== Listed records ==
(** ** Facts about the pieces *)

(** Fields of a thread, and of the kernel, after stores to some of them. *)
Ltac tsimpl := cbn [priority status stack userRegisters space machineState with_tstatus with_regs with_state with_stack] in *.
Ltac ksimpl := cbn [intLevel readyList toBeDestroyed currentThread threadNum threads spaces machine sems lockHolder
  waitQueue synchLists devices with_intLevel with_ready with_destroy with_current with_threadNum with_threads with_spaces
  with_machine with_sems with_lockHolder with_waitQueue with_synchLists with_devices set_thread set_sem
  set_holder set_waitQueue set_synchList set_device] in *.

#[export] Instance Compare_comparator ths : Comparator (Compare ths).
Proof.
  unfold Compare. split; intros x y; [..|intros z];
    repeat match goal with |- context [?a <? ?b] => destruct (Z.ltb_spec a b)
           | |- context [?a =? ?b] => destruct (Z.eqb_spec a b) end; lia.
Qed.

Lemma Compare_le ths x y : cmp_le (Compare ths) x y <-> getPriority ths y <= getPriority ths x.
Proof.
  unfold cmp_le, Compare. destruct (Z.ltb_spec (getPriority ths y) (getPriority ths x)); [lia|].
  destruct (Z.eqb_spec (getPriority ths x) (getPriority ths y)); lia.
Qed.

Lemma Sorted_priority_ext ths ths' r :
  (forall t, t ∈ r -> getPriority ths' t = getPriority ths t) ->
  Sorted (cmp_le (Compare ths)) r -> Sorted (cmp_le (Compare ths')) r.
Proof.
  intros Hext. induction 1 as [|x r _ IH Hhd]; constructor.
  - apply IH. intros. apply Hext. by right.
  - destruct Hhd as [|y r' Hle]; constructor. apply Compare_le. apply Compare_le in Hle.
    rewrite !Hext by (rewrite ?elem_of_cons; tauto). done.
Qed.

== Problem statement ==
Extract each entry in full, exactly as given.

== Written response ==
(** ** Facts about the pieces *)

(** Fields of a thread, and of the kernel, after stores to some of them. *)
Ltac tsimpl := cbn [priority status stack userRegisters space machineState with_tstatus with_regs with_state with_stack] in *.
Ltac ksimpl := cbn [intLevel readyList toBeDestroyed currentThread threadNum threads spaces machine sems lockHolder
  waitQueue synchLists devices with_intLevel with_ready with_destroy with_current with_threadNum with_threads with_spaces
  with_machine with_sems with_lockHolder with_waitQueue with_synchLists with_devices set_thread set_sem
  set_holder set_waitQueue set_synchList set_device] in *.

#[export] Instance Compare_comparator ths : Comparator (Compare ths).
Proof.
  unfold Compare. split; intros x y; [..|intros z];
    repeat match goal with |- context [?a <? ?b] => destruct (Z.ltb_spec a b)
           | |- context [?a =? ?b] => destruct (Z.eqb_spec a b) end; lia.
Qed.

Lemma Compare_le ths x y : cmp_le (Compare ths) x y <-> getPriority ths y <= getPriority ths x.
Proof.
  unfold cmp_le, Compare. destruct (Z.ltb_spec (getPriority ths y) (getPriority ths x)); [lia|].
  destruct (Z.eqb_spec (getPriority ths x) (getPriority ths y)); lia.
Qed.

Lemma Sorted_priority_ext ths ths' r :
  (forall t, t ∈ r -> getPriority ths' t = getPriority ths t) ->
  Sorted (cmp_le (Compare ths)) r -> Sorted (cmp_le (Compare ths')) r.
Proof.
  intros Hext. induction 1 as [|x r _ IH Hhd]; constructor.
  - apply IH. intros. apply Hext. by right.
  - destruct Hhd as [|y r' Hle]; constructor. apply Compare_le. apply Compare_le in Hle.
    rewrite !Hext by (rewrite ?elem_of_cons; tauto). done.
Qed.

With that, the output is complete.